Lost in the Source Language: How Large Language Models Evaluate the Quality of Machine Translation
Xu Huang, Zhirui Zhang, Xiang Geng, Yichao Du, Jiajun Chen, Shujian Huang
TL;DR
This work analyzes how Large Language Models evaluate machine translations, focusing on the relative utility of source versus reference information. By testing four input modes (T, S-T, R-T, S-R-T) across coarse-grained scores and fine-grained error detection, the authors show that reference information consistently improves evaluation accuracy while source information can be detrimental, revealing limitations in cross-lingual transfer within current LLMs. The study includes comprehensive meta-evaluations of MQM spans and categories, a critical error-detection task, and experiments with fine-tuning using MQM data, demonstrating that while prompt-based and fine-tuning approaches can boost performance, they do not fully unleash cross-lingual capabilities.
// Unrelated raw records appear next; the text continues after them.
(** * Embedding backward and renormalisation (ATen/native/cuda/Embedding.cu)

    A shallow embedding of the three CUDA kernels of [Embedding.cu] and of
    the two host entry points that launch them, followed by the properties
    the specification states about them.

    Conventions of the embedding.
    - Machine integers are [Z]; every narrowing conversion the source
      performs ([(int) x], an [int] parameter or an [int] local receiving
      a 64-bit value) is written out with [to_int].
    - Device arrays are functions from an element offset to a value, the
      way the kernels see them through raw pointers.
    - A kernel is embedded thread by thread.  The threads of a phase (the
      code between two [__syncthreads()]) run one after the other in
      thread-index order, the blocks of a grid in block-index order.
    - The gradient path computes over exact rationals ([Qc]); the
      renormalisation path needs roots and computes over the reals.  The
      renormalisation is also given over the operations of any
      instantiation of its kernel's element types, for what holds
      whatever they compute. *)

From Stdlib Require Import ZArith List Bool Lia QArith Qcanon Permutation Sorted String.
From Stdlib Require Import Reals Lra.
Import ListNotations.
Local Open Scope Z_scope.

(** ** Machine integers, loops and thread ranges *)

Definition WARP_SIZE : Z := 32.
Definition BLOCKDIMY : Z := 32.

(** [(int) x]: a 64-bit value narrowed to a 32-bit two's-complement [int]. *)
Definition to_int (x : Z) : Z := (x + 2 ^ 31) mod 2 ^ 32 - 2 ^ 31.

(** Modelled from the spec: THCCeilDiv of THCDeviceUtils.cuh, the rounded-up
    quotient used to size the grids. *)
Definition THCCeilDiv (a b : Z) : Z := (a + b - 1) / b.

(** [lo, lo+1, ..., lo+len-1]. *)
Fixpoint zseq (lo : Z) (len : nat) : list Z :=
  match len with
  | O => []
  | S k => lo :: zseq (lo + 1) k
  end.

(** The values [0 .. n-1] of a thread or block index of extent [n]. *)
Definition zrange (n : Z) : list Z := zseq 0 (Z.to_nat n).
The findings highlight a clear research direction: develop methods that better exploit cross-lingual signals in LLMs for translation evaluation, with practical implications for designing more reliable, interpretable MT evaluation systems.
Abstract
This study investigates how Large Language Models (LLMs) leverage source and reference data in machine translation evaluation task, aiming to better understand the mechanisms behind their remarkable performance in this task. We design the controlled experiments across various input modes and model types, and employ both coarse-grained and fine-grained prompts to discern the utility of source versus reference information. We find that reference information significantly enhances the evaluation accuracy, while surprisingly, source information sometimes is counterproductive, indicating LLMs' inability to fully leverage the cross-lingual capability when evaluating translations. Further analysis of the fine-grained evaluation and fine-tuning experiments show similar results. These findings also suggest a potential research direction for LLMs that fully exploits the cross-lingual capability of LLMs to achieve better performance in machine translation evaluation tasks.